Stop Counting Keystrokes: Why AI Isn’t Making Developers More Productive (Yet) — And How to Fix Your Measurement

TL;DR: AI makes developers feel 20% faster while actually being 19% slower (METR study). The problem isn’t AI—it’s that we measure output (code written) instead of outcomes (value delivered). Use DORA metrics and value stream thinking to set the right baseline. AI amplifies whatever you already have: strong foundations get stronger, weak ones crumble faster. The future developer is a “commander” directing AI agents, not a coder typing syntax.

Everyone is talking about the AI productivity revolution in software development. Vendors claim 55% faster task completion. Developers self-report 30% gains. GitHub says 41% of all code written in 2025 is AI-generated. And yet — most organizations see zero measurable improvement in delivery outcomes.

Welcome to the AI Productivity Paradox. And I’m here to tell you: the paradox isn’t about AI. It’s about how catastrophically wrong we’ve been measuring developer productivity all along.

I’ve spent years helping organizations improve their software delivery — and I’ve seen this movie before.
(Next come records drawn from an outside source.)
(** X1 (ringBuffer: newRingBuffer, Enqueue, Dequeue, Swap, Len, At).  A
    buffer made with a positive capacity, under fewer than 2^63 calls of
    [Enqueue], [Dequeue] and [Swap], does what a first-in-first-out queue
    of at most [capacity] elements does: a call panics exactly when the
    queue refuses it ([Enqueue] on [capacity] elements, [Dequeue] on none,
    [Swap] out of range), every [Dequeue] returns the oldest element, and
    afterwards [Len] is the number of elements and [At(i)] the [i]-th
    newest one, a panic for [i] out of range. *)
Theorem X1_ringBuffer_is_a_bounded_queue (capacity : Z) (ops : list qop) :
  0 < capacity ->
  Z.of_nat (length ops) < int64_max ->
  exists rb0,
    newRingBuffer zeroT capacity = Some rb0 /\
    match runQueue capacity [] ops with
    | None => runOps zeroT rb0 ops = None
    | Some (out, q) =>
        exists rb,
          runOps zeroT rb0 ops = Some (out, rb) /\
          Len rb = len q /\
          forall i, At rb i =
                      if (0 <=? i) && (i <? len q) then reverse q !! Z.to_nat i else None
    end.
Proof.
  intros Hc Hlen. destruct (new_Holds zeroT capacity Hc) as (rb0 & Hnew & HH0 & Hc0).
  exists rb0. split; [done|].
  pose proof (runOps_Holds zeroT ops rb0 [] HH0) as HR. rewrite Hc0 in HR.
  assert (tail rb0 = 0) as Ht0.
  { unfold newRingBuffer in Hnew. destruct (capacity <=? 0); [done|]. by injection Hnew as <-. }
  rewrite Ht0 in HR. specialize (HR Hlen).
  destruct (runQueue capacity [] ops) as [[out q]|]; [|done].
  destruct HR as (rb & Hrun & HH & _). exists rb. split; [done|].
  split; [by apply Len_Holds|]. intros i. by apply At_Holds.
Qed.

(** X2 (ringBuffer.Swap, ringBuffer.idx).  On a buffer reached from a new
    one by fewer than 2^63 calls, [Swap(i, j)] with both indices in range
    exchanges the [i]-th and the [j]-th newest element and leaves every
    other element and [Len] as they were; with an index out of range it
    panics. *)
Theorem X2_Swap_exchanges_two_elements (capacity : Z) (ops : list qop)
    (rb0 rb : ringBuffer) (out : list T) (i j : Z) :
  newRingBuffer zeroT capacity = Some rb0 ->
  runOps zeroT rb0 ops = Some (out, rb) ->
  Z.of_nat (length ops) < int64_max ->
  if (0 <=? i) && (i <? Len rb) && (0 <=? j) && (j <? Len rb)
  then exists rb',
         Swap rb i j = Some rb' /\
         Len rb' = Len rb /\
         At rb' i = At rb j /\
         At rb' j = At rb i /\
         forall k, k <> i -> k <> j -> At rb' k = At rb k
  else Swap rb i j = None.
Proof.
  intros Hnew Hrun Hlen.
  destruct (reached_Holds zeroT capacity ops rb0 rb out Hnew Hrun Hlen) as (q & _ & HH & _).
  pose proof (Swap_Holds rb q i j HH) as HS. rewrite (Len_Holds rb q HH).
  destruct (Z.leb_spec 0 i), (Z.ltb_spec i (len q)), (Z.leb_spec 0 j), (Z.ltb_spec j (len q));
    cbn [andb] in *; try done.
  destruct HS as (rb' & a & b & xa & xb & -> & -> & Ha & Hb & HS & HH' & _).
  exists rb'. split; [done|]. unfold len in *.
  split; [rewrite (Len_Holds rb' _ HH'); unfold len; by rewrite !length_insert|].
  assert (forall k, At rb' k =
            if (0 <=? k) && (k <? Z.of_nat (length q))
            then (<[(length q - S (Z.to_nat j))%nat := xa]>
                    (<[(length q - S (Z.to_nat i))%nat := xb]> q))
                   !! (length q - S (Z.to_nat k))%nat
            else None) as Hat'.
  { intros k. rewrite (At_Holds rb' _ k HH'). unfold len. rewrite !length_insert.
    destruct (Z.leb_spec 0 k), (Z.ltb_spec k (Z.of_nat (length q))); cbn [andb]; try done.
    rewrite reverse_lookup by (rewrite !length_insert; lia). by rewrite !length_insert. }
  assert (forall k, At rb k =
            if (0 <=? k) && (k <? Z.of_nat (length q))
            then q !! (length q - S (Z.to_nat k))%nat
            else None) as Hat.
  { intros k. rewrite (At_Holds rb _ k HH). unfold len.
    destruct (Z.leb_spec 0 k), (Z.ltb_spec k (Z.of_nat (length q))); cbn [andb]; try done.
    by rewrite reverse_lookup by lia. }
  split; [|split].
  - rewrite Hat', Hat.
    destruct (Z.leb_spec 0 i), (Z.ltb_spec i (Z.of_nat (length q))); try lia.
    destruct (Z.leb_spec 0 j), (Z.ltb_spec j (Z.of_nat (length q))); try lia. cbn [andb].
    rewrite Hb. destruct (decide (i = j)) as [->|Hne].
    + rewrite list_lookup_insert_eq by (rewrite length_insert; lia). congruence.
    + rewrite list_lookup_insert_ne by lia. apply list_lookup_insert_eq. lia.
  - rewrite Hat', Hat.
    destruct (Z.leb_spec 0 i), (Z.ltb_spec i (Z.of_nat (length q))); try lia.
    destruct (Z.leb_spec 0 j), (Z.ltb_spec j (Z.of_nat (length q))); try lia. cbn [andb].
    rewrite Ha. apply list_lookup_insert_eq. rewrite length_insert. lia.
  - intros k Hki Hkj. rewrite Hat', Hat.
    destruct (Z.leb_spec 0 k), (Z.ltb_spec k (Z.of_nat (length q))); cbn [andb]; try done.
    rewrite !list_lookup_insert_ne by lia. done.
Qed.

(** X3 (ringBuffer.IdxFunc).  On a buffer reached from a new one by fewer
    than 2^63 calls, [IdxFunc(f)] does not panic; it returns the least index [r] whose
    element satisfies [f], counting from the newest element, and -1 when
    no element of the buffer satisfies [f]. *)
Theorem X3_IdxFunc_finds_the_newest_match (capacity : Z) (ops : list qop)
    (rb0 rb : ringBuffer) (out : list T) (f : T -> bool) :
  newRingBuffer zeroT capacity = Some rb0 ->
  runOps zeroT rb0 ops = Some (out, rb) ->
  Z.of_nat (length ops) < int64_max ->
  exists r,
    IdxFunc rb f = Some r /\
    ((r = -1 /\ forall i x, At rb i = Some x -> f x = false) \/
     (0 <= r < Len rb /\
      (exists x, At rb r = Some x /\ f x = true) /\
      forall i x, 0 <= i < r -> At rb i = Some x -> f x = false)).
Proof.
  intros Hnew Hrun Hlen.
  destruct (reached_Holds zeroT capacity ops rb0 rb out Hnew Hrun Hlen) as (q & _ & HH & _).
  rewrite (IdxFunc_Holds rb q f HH), (Len_Holds rb q HH). eexists. split; [done|].
  assert (forall i, At rb i =
            if (0 <=? i) && (i <? len q) then reverse q !! Z.to_nat i else None) as Hat
    by (intros i; by apply At_Holds).
  destruct (proj2 (firstIndex_spec f (reverse q) 0) ltac:(lia))
    as [[Hr Hall]|(k & x & Hr & Hk & Hx & Hbefore)].
  - left. split; [done|]. intros i x Hi. rewrite Hat in Hi.
    destruct ((0 <=? i) && (i <? len q)); [|done].
    rewrite Forall_forall in Hall. apply Hall. by eapply list_elem_of_lookup_2.
  - right. rewrite Hr. pose proof (lookup_lt_Some _ _ _ Hk) as Hklt.
    rewrite length_reverse in Hklt. unfold len.
    split; [lia|]. split.
    + exists x. split; [|done]. rewrite Hat. unfold len.
      destruct (Z.leb_spec 0 (0 + Z.of_nat k)), (Z.ltb_spec (0 + Z.of_nat k) (Z.of_nat (length q)));
        try lia. cbn [andb]. by rewrite Z.add_0_l, Nat2Z.id.
    + intros i y Hi Hy. rewrite Hat in Hy.
      destruct ((0 <=? i) && (i <? len q)); [|done].
      apply (Hbefore (Z.to_nat i) y); [lia | done].
Qed.

End RingBufferProperties.

(** A buffer of capacity 2 under two [Enqueue]s and a [Dequeue]. *)
Lemma X1_witness :
  exists rb0,
    RingBuffer.newRingBuffer 0 2 = Some rb0 /\
    exists rb,
      RingBufferFacts.runOps 0 rb0 (twoEnqueues ++ [RingBufferFacts.OpDequeue]) =
        Some ([7], rb) /\
      RingBuffer.Len rb = 1 /\
      forall i, RingBuffer.At rb i =
                  if (0 <=? i) && (i <? 1) then [8] !! Z.to_nat i else None.
Proof.
  refine (@X1_ringBuffer_is_a_bounded_queue Z 0 2
            (twoEnqueues ++ [RingBufferFacts.OpDequeue]) _ _);
    [lia | reflexivity].
Defined.

(** The two elements of a full buffer of capacity 2, exchanged. *)
Lemma X2_witness :
  exists rb',
    RingBuffer.Swap fullBuffer 0 1 = Some rb' /\
    RingBuffer.Len rb' = RingBuffer.Len fullBuffer /\
    RingBuffer.At rb' 0 = RingBuffer.At fullBuffer 1 /\
    RingBuffer.At rb' 1 = RingBuffer.At fullBuffer 0 /\
    forall k, k <> 0 -> k <> 1 -> RingBuffer.At rb' k = RingBuffer.At fullBuffer k.
Proof.
  refine (@X2_Swap_exchanges_two_elements Z 0 2 twoEnqueues newBuffer fullBuffer [] 0 1
            _ _ _); reflexivity.
Defined.

(** The search for 7, the older of the two elements. *)
Lemma X3_witness :
  exists r,
    RingBuffer.IdxFunc fullBuffer (fun v => v =? 7) = Some r /\
    ((r = -1 /\ forall i x, RingBuffer.At fullBuffer i = Some x -> (x =? 7) = false) \/
     (0 <= r < RingBuffer.Len fullBuffer /\
      (exists x, RingBuffer.At fullBuffer r = Some x /\ (x =? 7) = true) /\
      forall i x, 0 <= i < r -> RingBuffer.At fullBuffer i = Some x -> (x =? 7) = false)).
Proof.
  refine (@X3_IdxFunc_finds_the_newest_match Z 0 2 twoEnqueues newBuffer fullBuffer []
            (fun v => v =? 7) _ _ _); reflexivity.
Defined.


(** *** The random-evict cache *)

Section RandCacheProperties.
Import RandCache RandCacheFacts.
Context {K V : Type} `{Countable K}.
Variable zeroK : K.

(** X4 (randCache.Get, newRandCache, randCache.Set).  A new cache finds no
    key.  [Get(key)] right after [Set(key, value)] always finds the key:
    with [value] when the key was absent, with the value stored before
    when it was present. *)
Theorem X4_Get_finds_what_Set_stored (capacity : Z) (cache : randCache) (key : K)
    (value : V) (pick : nat) :
  Get (V:=V) (newRandCache capacity) key = None /\
  Get (Set_ zeroK cache key value pick).2 key =
    Some (default value (Get cache key)).
Proof.
  split; [apply lookup_empty|]. rewrite Get_Set. by destruct (Get cache key).
Qed.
Every time a new technology promises a step-change in productivity (cloud, containers, microservices, low-code), the same pattern repeats: early hype, disappointing results, and then — finally — gains for the organizations that understood what “productivity” actually means. AI is following the same script, just at hyperspeed.

You’re Measuring the Assembly Line. Software Isn’t One.

When I wrote Accelerate DevOps with GitHub, I opened with a chapter called “Metrics that Matter” for a reason. It’s the foundation everything else breaks down without. And the core insight is deceptively simple: software development is product development, not production.

In a factory, productivity means producing more widgets per hour. Measure output, optimize throughput, celebrate velocity. Simple. But software isn’t widgets. Writing more code doesn’t create more value — it often destroys it by adding complexity, technical debt, and maintenance burden.

Yet most organizations still measure developers like factory workers: story points completed, lines of code written, PRs merged per sprint, tickets closed. They’re measuring busyness, not value. And now they’re confused when AI makes developers “busier” without making the business better off.

Here’s the uncomfortable truth that many leaders still haven’t internalized: in product development, doing more is often worse than doing less. Every feature you add is a feature you have to maintain, test, secure, and support. The best product teams are ruthlessly focused on delivering the smallest thing that creates the most value — and then learning from it. That’s the opposite of “maximize output.”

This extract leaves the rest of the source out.